Hierzu gehören in erster Linie die Gründung einer »Gerechtigkeits- und Wahrheitskommission« in Anlehnung an internationale Erfahrungen aus anderen Konflikten sowie der Aufruf zur Unterzeichnung der UN-Vereinbarung gegen Verschleppung. Die Aufklärung und rechtliche Verfolgung der Fälle von verschwundenen Menschen und Morden unbekannter Täter sind zentrale Aufgaben der Kommission. Hierfür ist die Öffnung und Untersuchung der staatlichen Archive für die Arbeit der Gerechtigkeits- und Wahrheitskommission notwendig. Auf der anderen Seite müssen auch alle Unterlagen und Informationen der PKK übergeben und untersucht werden. Die Massengräber müssen unter internationaler Beobachtung geöffnet und die Identitäten der Opfer durch unabhängige Kommissionen unter Zuhilfenahme von Experten untersucht werden. Die sterblichen Überreste der Menschen in den Massengräbern müssen den Angehörigen übergeben werden, die Aufdeckung der geheimen Gräber der spurlos »Verschwundenen« und die Aufklärung der »Morde unbekannter Täter« sind für einen wirklichen Frieden unabdingbar. Der Staat muss durch eine lückenlose Aufklärung glaubhaft machen, dass es nicht noch einmal zu solchen Taten kommen wird.

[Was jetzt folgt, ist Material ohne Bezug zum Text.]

(** Two strings cut at the first occurrence of [c] are cut at the same
    place. *)
Lemma append_cut c : forall a a' r r',
  occurs c a = false -> occurs c a' = false ->
  a +:+ String c r = a' +:+ String c r' -> a = a'.
Proof.
  induction a as [|x a IH]; intros [|x' a'] r r' Ha Ha' E.
  - reflexivity.
  - change (String c r = String x' (a' +:+ String c r')) in E.
    injection E as -> _. simpl in Ha'.
    now rewrite Ascii.eqb_refl in Ha'.
  - change (String x (a +:+ String c r) = String c r') in E.
    injection E as -> _. simpl in Ha.
    now rewrite Ascii.eqb_refl in Ha.
  - change (String x (a +:+ String c r) = String x' (a' +:+ String c r'))
      in E.
    injection E as -> E. simpl in Ha, Ha'.
    apply orb_false_iff in Ha as [_ Ha].
    apply orb_false_iff in Ha' as [_ Ha'].
    f_equal. eapply IH; eauto.
Qed.

(** X15. The position in the listing keeps recordings without a start
    time apart.  When the camera reports no start time, the file name
    starts with [recording_] and the position of the recording; so two
    such recordings of one run never get the same output file, whatever
    their names. *)
Theorem fallback_names_distinct (idx idx' : Z) (f f' : vod_file)
    (output_dir : path) :
  start_time f = None -> start_time f' = None -> idx <> idx' ->
  PyPath.child output_dir (output_filename idx f)
  <> PyPath.child output_dir (output_filename idx' f').
Proof.
  intros Hf Hf' Hne E. apply app_inj_tail in E as [_ E].
  unfold output_filename, timestamp_str in E. rewrite Hf, Hf' in E.
  rewrite !append_assoc in E.
  apply (String.app_inj "recording_") in E.
  apply append_cut in E.
  - apply Hne. unfold PyStr.of_int in E. now apply pretty_Z_inj in E.
  - apply of_int_free; [| reflexivity].
    intros d. unfold pretty_N_char. repeat case_match; reflexivity.
  - apply of_int_free; [| reflexivity].
    intros d. unfold pretty_N_char. repeat case_match; reflexivity.
Qed.

(** Two recordings with neither a name nor a start time, first and
    second in the listing. *)
Lemma fallback_names_distinct_witness :
  PyPath.child ["downloads"] (output_filename 1 (VodFile "" None))
  <> PyPath.child ["downloads"] (output_filename 2 (VodFile "" None)).
Proof.
  apply (fallback_names_distinct 1 2 (VodFile "" None) (VodFile "" None)
           ["downloads"]).
  - reflexivity.
  - reflexivity.
  - discriminate.
Defined.
(** [updateIceServers({ iceServers } = {})] *)
Definition updateIceServers (iceServers : JsValue) : M Promise :=
  let! t := read in
  if _closed t then throw (InvalidStateError "closed")
  else if negb (isArray iceServers) then
    throw (TypeError "missing iceServers")
  else enqueue (TUpdateIceServers iceServers) NoCatch.

(** [handleHandler()]: the three listeners installed on the adapter. *)
Definition on_connect (dtlsParameters : JsValue) : M unit :=
  let! t := read in
  if _closed t then record (Connect_errback (InvalidStateError "closed"))
  else record Connect_callback.

Definition on_icegatheringstatechange (iceGatheringState : IceGatheringState)
  : M unit :=
  let! t := read in
  if bool_decide (iceGatheringState = _iceGatheringState t) then ret tt
  else
    let! _ := update (set_iceGatheringState iceGatheringState) in
    let! t := read in
    if negb (_closed t) then
      record (Emit_icegatheringstatechange iceGatheringState)
    else ret tt.

Definition on_connectionstatechange (connectionState : ConnectionState)
  : M unit :=
  let! t := read in
  if bool_decide (connectionState = _connectionState t) then ret tt
  else
    let! _ := update (set_connectionState connectionState) in
    let! t := read in
    if negb (_closed t) then
      record (Emit_connectionstatechange connectionState)
    else ret tt.

(** *** SendTransport.ts *)

Record ProducerOptions : Type := {
  track : option MediaStreamTrack;
  encodings : JsValue;
  codecOptions : JsValue;
  codec : JsValue;
  stopTracks : JsValue;
  disableTrackOnPause : JsValue;
  zeroRtpOnPause : JsValue
}.

Record DataProducerOptions : Type := {
  dp_ordered : JsValue;
  dp_maxPacketLifeTime : JsValue;
  dp_maxRetransmits : JsValue;
  dp_label : JsValue;
  dp_protocol : JsValue
}.

(** The callback of [encodings.map] in [produce]. *)
Definition normalizeEncoding (encoding : JsValue) : Res JsValue :=
  match get encoding "active" with
  | Throw e => Throw e
  | Ok active =>
      let prop k :=
        match get encoding k with Ok v => v | Throw _ => JsUndefined end in
      let keep (p : JsValue -> bool) k :=
        if p (prop k) then [(k, prop k)] else [] in
      Ok (JsObject
            (("active",
               JsBool (match active with JsBool false => false | _ => true end))
             :: keep is_boolean "dtx"
             ++ keep is_string "scalabilityMode"
             ++ keep is_number "scaleResolutionDownBy"
             ++ keep is_number "maxBitrate"
             ++ keep is_number "maxFramerate"
             ++ keep is_boolean "adaptivePtime"
             ++ keep is_string "priority"
             ++ keep is_string "networkPriority"))
  end.
(** * The Monte Carlo simulation driver of OPGEE (opgee/mcs/simulation.py)

    A shallow embedding of [read_distributions], the [Distribution] registry
    and the [Simulation] class, with the properties of the driver stated
    and proved over it.

    Python objects are modelled with explicit state: the class attribute
    [Distribution.instances], the file store, the model objects built by
    [ModelFile] (a heap indexed by object identity) and the [Simulation]
    instance itself are the components of one state record, threaded
    through a state-and-exception monad in which a raised exception keeps
    the side effects made before it.  A trace of events records the order
    of the effects. *)

From Stdlib Require Import ZArith QArith String Ascii DecimalString Lia.
From stdpp Require Import base option list gmap strings.

Local Open Scope string_scope.
Local Open Scope Z_scope.
Local Open Scope list_scope.

(** ** Strings *)

Definition nl : string := String "010"%char EmptyString.
Definition dquote : string := String "034"%char EmptyString.
Definition squote : string := "'".

(** [str.lower()] on the ASCII letters. *)
Definition lower_ascii (c : ascii) : ascii :=
  let n := nat_of_ascii c in
  if (Nat.leb 65 n && Nat.leb n 90)%bool then ascii_of_nat (n + 32) else c.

Trotz der intensiven Bemühungen von Menschenrechtsorganisationen, der Samstagsmütter und weiteren demokratischen Kräften und Intellektuellen weigert sich die türkische Regierung, eine »Gerechtigkeits- und Wahrheitskommission« zu gründen und die Vergangenheit aufzuarbeiten. Diese Haltung der AKP-Regierung erschwert den KurdInnen an einen gerechten Frieden zu glauben, und gefährdet den Erfolg des Friedensprozesses.